I might love movies to an unhealthy degree. So I resist the thinking that there’s some simple screenplay formula—that certain plot events must happen on a certain page to be considered correct and certain characters absolutely must act certain ways because “that’s how you’re supposed to structure movies.” Simple formulas lead to generic, formulaic screenplays. I focus on breaking past formulas and seeing the many ways that filmmakers can tell stories effectively—across all types of film and television. We watch wonderful movies from all eras. They represent different genres, styles, perspectives and sensibilities. Then we pull them apart to see how those filmmakers accomplished what they did—what narrative structures and devices they employed to make the audience care. My hope is that students will learn how to apply the specific cinematic tools we discuss to engage audiences, sustain their interest over time and tell cinematic stories more effectively. I’m thrilled to be partnering with the Moxie to screen excellent movies in the process.

Among the films in the lineup, which one are you particularly eager for students/community to experience on the big screen through the lens of cinematic storytelling?

I’m the kind of guy who loves both Fellini and Spider-Man, so I’m as excited for folks to experience the dark, mind-bending labyrinth that is Mulholland Drive as I am for them to watch Russell Crowe fight a tiger in Gladiator. But if I have to pick one movie that really is for everyone, it’s The Big Chill. Witty, charming, insightful‚ it makes you want to catch up with old friends.

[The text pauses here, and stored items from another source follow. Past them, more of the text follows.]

(* ===== verification/Lease.v ===== *)
(** * Lease: [game/services/player_lease_service.cpp]

    A game process may only hold a player whose lease it owns.  The lease is an
    entry of Redis, set with [NX] and a time to live, that the service renews
    every two seconds and deletes with a script that compares the value first.
    [LeaseSystem] runs the services of several processes on one database. *)

From S2P Require Import Prelude Text Base Redis.
From Stdlib Require Import Ascii.

Record PlayerLeaseOwner : Type := mkPlayerLeaseOwner {
  game_service_type : Z;
  game_instance_id : Z;
  token : string
}.
#[export] Instance player_lease_owner_eq_dec : EqDecision PlayerLeaseOwner.
Proof. solve_decision. Defined.

Record PlayerLeaseSnapshot : Type := mkPlayerLeaseSnapshot {
  running : bool;
  tracked_player_count : Z;
  renew_success_count : Z;
  renew_failure_count : Z;
  local_loss_count : Z;
  release_success_count : Z;
  release_failure_count : Z;
  last_renew_ms : Z;
  last_error : string
}.
#[export] Instance eta_lease_snapshot : Eta PlayerLeaseSnapshot := fun s =>
  mkPlayerLeaseSnapshot (running s) (tracked_player_count s) (renew_success_count s) (renew_failure_count s)
    (local_loss_count s) (release_success_count s) (release_failure_count s) (last_renew_ms s) (last_error s).

Record PlayerLeasePlayerSnapshot : Type := mkPlayerLeasePlayerSnapshot {
  ps_tracked : bool;
  ps_player_id : Z;
  ps_owner : PlayerLeaseOwner
}.

(** ** The scripts *)

Definition kRefreshScript : string :=
  "if redis.call('GET', KEYS[1]) == ARGV[1] then return redis.call('PEXPIRE', KEYS[1], ARGV[2]) else return 0 end".
Definition kReleaseScript : string :=
  "if redis.call('GET', KEYS[1]) == ARGV[1] then return redis.call('DEL', KEYS[1]) else return 0 end".

(** Two Lua programs and what they do; [PEXPIRE] answers 1 for a key that exists. *)
Definition lua_compare_then_expire : string :=
  "if redis.call('GET', KEYS[1]) == ARGV[1] then return redis.call('PEXPIRE', KEYS[1], ARGV[2]) else return 0 end".
Definition lua_compare_then_delete : string :=
  "if redis.call('GET', KEYS[1]) == ARGV[1] then return redis.call('DEL', KEYS[1]) else return 0 end".

Definition lease_scripts : script_semantics := fun script key args d =>
  if String.eqb script lua_compare_then_expire then
    match args with
    | [value; ttl] =>
        match stoll ttl with
        | Some n => if 0 <? n then Some (reply_integer (if bool_decide (d !! key = Some value) then 1 else 0), d) else None
        | None => None
        end
    | _ => None
    end
  else if String.eqb script lua_compare_then_delete then
    match args with
    | [value] => Some (if bool_decide (d !! key = Some value) then (reply_integer 1, delete key d) else (reply_integer 0, d))
    | _ => None
    end
  else None.

(** ** Values and tokens *)

Definition BuildValue (owner : PlayerLeaseOwner) : string :=
  to_string (game_service_type owner) +:+ ":" +:+ to_string (game_instance_id owner) +:+ ":" +:+ token owner.

Definition ParseValue (value : string) : option PlayerLeaseOwner :=
  match getline (Some value) ":" with
  | Some (service_type_text, stream) =>
      match getline stream ":" with
      | Some (instance_id_text, stream) =>
          match getline stream ":" with
          | Some (token, _) =>
              match stoul service_type_text, stoul instance_id_text with
              | Some st, Some id => Some (mkPlayerLeaseOwner (u32 st) (u32 id) token)
              | _, _ => None
              end
          | None => None
          end
      | None => None
      end
  | None => None
  end.

Definition GenerateToken (now player_id instance_id : Z) : string :=
  to_string player_id +:+ "-" +:+ to_string instance_id +:+ "-" +:+ to_string now.

Module PlayerLeaseService.

Record t : Type := mkPlayerLeaseService {
  mRedisName : string;
  mGameServiceType : Z;
  mGameInstanceId : Z;
  mLeaseTtlSeconds : Z;
  mRedisKeyPrefix : string;
  mStopping : bool;
  mThread : bool;
  mRedis : option redisContext;
  mLeases : gmap Z PlayerLeaseOwner;
  mSnapshot : PlayerLeaseSnapshot
}.
#[export] Instance eta_lease : Eta t := fun s =>
  mkPlayerLeaseService (mRedisName s) (mGameServiceType s) (mGameInstanceId s) (mLeaseTtlSeconds s) (mRedisKeyPrefix s)
    (mStopping s) (mThread s) (mRedis s) (mLeases s) (mSnapshot s).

What are some other films the audience should seek out with cinematic storytelling in mind?

Too many to list! If you love a film, it’s undoubtedly doing something right and you can pull it apart and learn how it works. I’d suggest people seek out as many well-made movies by as many different filmmakers as they can. If you want a curated list, the Moxie’s Essentials series is a great place to start.

Do you have a standout Moxie memory or favorite screening experience?

All of my Moxie experiences have been great. If I had to pick one, I’d say it was a few years back at a Moxie Mornings screening of Duck Soup. At the time, my son was maybe four years old and getting him to sit still for any black-and-white movie seemed like a heavy lift. But I wanted to see Duck Soup on the big screen, so I trusted there was method to Mike’s programming madness of screening Marx Brothers for kids. My son kept stony-faced silence through some of Groucho’s early one-liners and Chico’s first song, but couldn’t help but laugh when Harpo started his slapstick. By the end, he was falling out of his seat laughing at the pure anarchy unfolding on screen. On the ride home, he declared it was the best movie he’d ever seen. Well played, Moxie Cinema; well played.